==== Dataset entries

(** The forms an online run posts are those of an initial part of the
    resolved names, in order, and of all of them when [main] returns. *)
Lemma main_online_forms (args : Namespace) (names : list (string * string))
      (w : world float) :
  args_file args = None ->
  resolve_names args = Ok names ->
  exists evs done rest,
    trace (snd (main args w)) = (trace w ++ evs)%list /\
    names = (done ++ rest)%list /\
    forms_sent evs = map form_of_name done /\
    (fst (main args w) = Ok tt -> rest = []).
Proof.
  intros Hfile Hres.
  destruct (main_online_outcome args names w Hfile Hres)
    as (evs & w' & r & E & Tr & _ & H).
  rewrite E. cbn [fst snd].
  destruct H as [(_ & -> & -> & _) |
                 (_ & [[-> Hu] | (-> & done & rest & Hn & _ & Hd & Hu)])].
  - exists [], [], names. split; [exact Tr|]. split; [reflexivity|].
    split; [reflexivity | discriminate].
  - destruct (run_queried_split names (posts w)) as (rest & Hn & Hr).
    exists evs, (run_queried (posts w) names), rest.
    split; [exact Tr|]. split; [exact Hn|]. split; [|exact Hr].
    rewrite forms_sent_untimed, Hu, posted_app, posted_no_name.
    apply posted_run_script.
  - exists evs, done, rest.
    split; [exact Tr|]. split; [exact Hn|]. split; [|discriminate].
    rewrite forms_sent_untimed, Hu, posted_run_script.
    now rewrite (run_ok_queried _ _ Hd).
Qed.

(* ================================================================ *)
(** ** The driver: pacing *)

(** [main] hands the loop the clock read at startup minus the rate
    limit. *)
Lemma main_starts_loop (args : Namespace) (name : string * string)
      (names : list (string * string)) (w : world float) (r : float) :
  args_file args = None ->
  resolve_names args = Ok (name :: names) ->
  float_of_int (args_ratelimit args) = Some r ->
  main args w
  = query_loop (args_ratelimit args) (fsub (next_reading w) r) (name :: names)
      (mkWorld (next_reading w) (tl (readings w)) (posts w) (trace w)).
Proof.
  intros Hfile Hres Fr. unfold main. rewrite Hfile.
  unfold bind at 1. unfold lift. rewrite Hres. unfold bind at 1.
  rewrite time_time_spec. unfold bind at 1. unfold int_as_float. rewrite Fr.
  reflexivity.
Qed.

(** What the loop does first. *)
Lemma query_loop_first (ratelimit : Z) (st : float) (name : string * string)
      (names : list (string * string)) (w : world float) (r now t : float)
      (rs : list float) :
  float_of_int ratelimit = Some r ->
  readings w = now :: t :: rs ->
  positive (remaining r st now) = false \/
  sleep_overflows (remaining r st now) = false ->
  exists evs,
    trace (snd (query_loop ratelimit st (name :: names) w))
    = (trace w ++ wait_events r st now
       ++ EvPost t (form_of_name name) :: evs)%list.
Proof.
  intros Fr Rd H.
  destruct (query_step_paced ratelimit st name w r now t rs Fr Rd) as [_ Hs].
  destruct (Hs H) as (w' & E & _ & Tr).
  cbn [query_loop]. unfold bind. rewrite E.
  destruct (query_outcome (posts w) name) as [info|e].
  - destruct (query_loop_outcome ratelimit names t w')
      as (evs & w'' & res & E' & T' & _).
    rewrite E'. cbn [snd]. rewrite T', Tr.
    exists (report_events name info ++ evs)%list.
    rewrite <- !app_assoc. reflexivity.
  - cbn [snd]. rewrite Tr. now exists [].
Qed.


Lemma resolve_names_closed (args : Namespace) (s : string) (lines : list string)
      (p : string * string) :
  args_name args = Some s ->
  args_batch args = Some (lines, None) ->
  tokens_pair (PyStr.split_ws s) = [p] ->
  resolve_names args
  = Ok (p :: flat_map (fun line => tokens_pair (PyStr.split_ws line)) lines).
Proof.
  intros Hn Hb Hp. unfold resolve_names. rewrite Hn, Hb.
  destruct s as [|c s]; [discriminate|]. cbn [PyStr.is_empty].
  rewrite (name_arg_pair_tokens _ _ Hp). cbn [rbind].
  now rewrite batch_names_closed.
Qed.

(** An exception that stops the reading of the batch file is the result
    of resolving the names, unless [--name] is blank. *)
Lemma resolve_names_batch_raises (args : Namespace) (lines : list string)
      (e : exn) :
  args_batch args = Some (lines, Some e) ->
  (forall s, args_name args = Some s -> s <> "" -> PyStr.split_ws s <> []) ->
  resolve_names args = Raise e.
Proof.
  intros Hb Hname. unfold resolve_names. rewrite Hb.
  destruct (args_name args) as [s|].
  - destruct s as [|c s]; cbn [PyStr.is_empty].
    + cbn [rbind]. now rewrite batch_names_closed.
    + assert (exists p, tokens_pair (PyStr.split_ws (String c s)) = [p])
        as [p Hp].
      { specialize (Hname (String c s) eq_refl).
        destruct (PyStr.split_ws (String c s)) as [|a [|b l]].
        - exfalso. apply Hname; [discriminate | reflexivity].
        - eexists; reflexivity.
        - eexists; reflexivity. }
      rewrite (name_arg_pair_tokens _ _ Hp). cbn [rbind].
      now rewrite batch_names_closed.
  - cbn [rbind]. now rewrite batch_names_closed.
Qed.


(** Whatever [--type] is, every form [main] posts has the filter [ALL]. *)
Lemma main_posts_filter_all (args : Namespace) (w : world float) :
  args_file args = None ->
  exists evs,
    trace (snd (main args w)) = (trace w ++ evs)%list /\
    Forall (fun f => filter f = ALL) (forms_sent evs).
Proof.
  intros Hfile.
  destruct (resolve_names args) as [names|e] eqn:Hres.
  - destruct (main_online_forms args names w Hfile Hres)
      as (evs & done & rest & Tr & _ & F & _).
    exists evs. split; [exact Tr|]. rewrite F.
    apply Forall_forall. intros f Hf. apply in_map_iff in Hf.
    destruct Hf as (n & <- & _). reflexivity.
  - rewrite (main_resolve_raises _ _ _ Hfile Hres). exists [].
    cbn [snd]. rewrite app_nil_r. split; [reflexivity | constructor].
Qed.

(* ================================================================ *)
(** ** The output format *)

Lemma written_app (a b : list (event float)) :
  written (a ++ b) = written a ++ written b.
Proof.
  induction a as [|ev a IH]; [reflexivity|].
  destruct ev; simpl; rewrite IH; auto using append_assoc.
Qed.

Lemma written_records (info : list ContactInfo) :
  written (flat_map record_events info) = records_text info.
Proof.
  induction info as [|i info IH]; [reflexivity|].
  cbn [flat_map record_events app written records_text]. now rewrite IH.
Qed.


(* ================================================================ *)
(** ** Diagnostics *)

Lemma last_char_snoc (s : string) :
  forall c, exists body, String c s = body ++ String (last_char c s) "".
Proof.
  induction s as [|a s IH]; intros c.
  - now exists "".
  - destruct (IH a) as [body H]. exists (String c body).
    cbn [last_char append]. now rewrite <- H.
Qed.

========

• _Work order_:
Restate the entire listing verbatim.

• _Exercise answer_:
(** The forms an online run posts are those of an initial part of the
    resolved names, in order, and of all of them when [main] returns. *)
Lemma main_online_forms (args : Namespace) (names : list (string * string))
      (w : world float) :
  args_file args = None ->
  resolve_names args = Ok names ->
  exists evs done rest,
    trace (snd (main args w)) = (trace w ++ evs)%list /\
    names = (done ++ rest)%list /\
    forms_sent evs = map form_of_name done /\
    (fst (main args w) = Ok tt -> rest = []).
Proof.
  intros Hfile Hres.
  destruct (main_online_outcome args names w Hfile Hres)
    as (evs & w' & r & E & Tr & _ & H).
  rewrite E. cbn [fst snd].
  destruct H as [(_ & -> & -> & _) |
                 (_ & [[-> Hu] | (-> & done & rest & Hn & _ & Hd & Hu)])].
  - exists [], [], names. split; [exact Tr|]. split; [reflexivity|].
    split; [reflexivity | discriminate].
  - destruct (run_queried_split names (posts w)) as (rest & Hn & Hr).
    exists evs, (run_queried (posts w) names), rest.
    split; [exact Tr|]. split; [exact Hn|]. split; [|exact Hr].
    rewrite forms_sent_untimed, Hu, posted_app, posted_no_name.
    apply posted_run_script.
  - exists evs, done, rest.
    split; [exact Tr|]. split; [exact Hn|]. split; [|discriminate].
    rewrite forms_sent_untimed, Hu, posted_run_script.
    now rewrite (run_ok_queried _ _ Hd).
Qed.

(* ================================================================ *)
(** ** The driver: pacing *)

(** [main] hands the loop the clock read at startup minus the rate
    limit. *)
Lemma main_starts_loop (args : Namespace) (name : string * string)
      (names : list (string * string)) (w : world float) (r : float) :
  args_file args = None ->
  resolve_names args = Ok (name :: names) ->
  float_of_int (args_ratelimit args) = Some r ->
  main args w
  = query_loop (args_ratelimit args) (fsub (next_reading w) r) (name :: names)
      (mkWorld (next_reading w) (tl (readings w)) (posts w) (trace w)).
Proof.
  intros Hfile Hres Fr. unfold main. rewrite Hfile.
  unfold bind at 1. unfold lift. rewrite Hres. unfold bind at 1.
  rewrite time_time_spec. unfold bind at 1. unfold int_as_float. rewrite Fr.
  reflexivity.
Qed.

(** What the loop does first. *)
Lemma query_loop_first (ratelimit : Z) (st : float) (name : string * string)
      (names : list (string * string)) (w : world float) (r now t : float)
      (rs : list float) :
  float_of_int ratelimit = Some r ->
  readings w = now :: t :: rs ->
  positive (remaining r st now) = false \/
  sleep_overflows (remaining r st now) = false ->
  exists evs,
    trace (snd (query_loop ratelimit st (name :: names) w))
    = (trace w ++ wait_events r st now
       ++ EvPost t (form_of_name name) :: evs)%list.
Proof.
  intros Fr Rd H.
  destruct (query_step_paced ratelimit st name w r now t rs Fr Rd) as [_ Hs].
  destruct (Hs H) as (w' & E & _ & Tr).
  cbn [query_loop]. unfold bind. rewrite E.
  destruct (query_outcome (posts w) name) as [info|e].
  - destruct (query_loop_outcome ratelimit names t w')
      as (evs & w'' & res & E' & T' & _).
    rewrite E'. cbn [snd]. rewrite T', Tr.
    exists (report_events name info ++ evs)%list.
    rewrite <- !app_assoc. reflexivity.
  - cbn [snd]. rewrite Tr. now exists [].
Qed.


Lemma resolve_names_closed (args : Namespace) (s : string) (lines : list string)
      (p : string * string) :
  args_name args = Some s ->
  args_batch args = Some (lines, None) ->
  tokens_pair (PyStr.split_ws s) = [p] ->
  resolve_names args
  = Ok (p :: flat_map (fun line => tokens_pair (PyStr.split_ws line)) lines).
Proof.
  intros Hn Hb Hp. unfold resolve_names. rewrite Hn, Hb.
  destruct s as [|c s]; [discriminate|]. cbn [PyStr.is_empty].
  rewrite (name_arg_pair_tokens _ _ Hp). cbn [rbind].
  now rewrite batch_names_closed.
Qed.

(** An exception that stops the reading of the batch file is the result
    of resolving the names, unless [--name] is blank. *)
Lemma resolve_names_batch_raises (args : Namespace) (lines : list string)
      (e : exn) :
  args_batch args = Some (lines, Some e) ->
  (forall s, args_name args = Some s -> s <> "" -> PyStr.split_ws s <> []) ->
  resolve_names args = Raise e.
Proof.
  intros Hb Hname. unfold resolve_names. rewrite Hb.
  destruct (args_name args) as [s|].
  - destruct s as [|c s]; cbn [PyStr.is_empty].
    + cbn [rbind]. now rewrite batch_names_closed.
    + assert (exists p, tokens_pair (PyStr.split_ws (String c s)) = [p])
        as [p Hp].
      { specialize (Hname (String c s) eq_refl).
        destruct (PyStr.split_ws (String c s)) as [|a [|b l]].
        - exfalso. apply Hname; [discriminate | reflexivity].
        - eexists; reflexivity.
        - eexists; reflexivity. }
      rewrite (name_arg_pair_tokens _ _ Hp). cbn [rbind].
      now rewrite batch_names_closed.
  - cbn [rbind]. now rewrite batch_names_closed.
Qed.


(** Whatever [--type] is, every form [main] posts has the filter [ALL]. *)
Lemma main_posts_filter_all (args : Namespace) (w : world float) :
  args_file args = None ->
  exists evs,
    trace (snd (main args w)) = (trace w ++ evs)%list /\
    Forall (fun f => filter f = ALL) (forms_sent evs).
Proof.
  intros Hfile.
  destruct (resolve_names args) as [names|e] eqn:Hres.
  - destruct (main_online_forms args names w Hfile Hres)
      as (evs & done & rest & Tr & _ & F & _).
    exists evs. split; [exact Tr|]. rewrite F.
    apply Forall_forall. intros f Hf. apply in_map_iff in Hf.
    destruct Hf as (n & <- & _). reflexivity.
  - rewrite (main_resolve_raises _ _ _ Hfile Hres). exists [].
    cbn [snd]. rewrite app_nil_r. split; [reflexivity | constructor].
Qed.

(* ================================================================ *)
(** ** The output format *)

Lemma written_app (a b : list (event float)) :
  written (a ++ b) = written a ++ written b.
Proof.
  induction a as [|ev a IH]; [reflexivity|].
  destruct ev; simpl; rewrite IH; auto using append_assoc.
Qed.

Lemma written_records (info : list ContactInfo) :
  written (flat_map record_events info) = records_text info.
Proof.
  induction info as [|i info IH]; [reflexivity|].
  cbn [flat_map record_events app written records_text]. now rewrite IH.
Qed.


(* ================================================================ *)
(** ** Diagnostics *)

Lemma last_char_snoc (s : string) :
  forall c, exists body, String c s = body ++ String (last_char c s) "".
Proof.
  induction s as [|a s IH]; intros c.
  - now exists "".
  - destruct (IH a) as [body H]. exists (String c body).
    cbn [last_char append]. now rewrite <- H.
Qed.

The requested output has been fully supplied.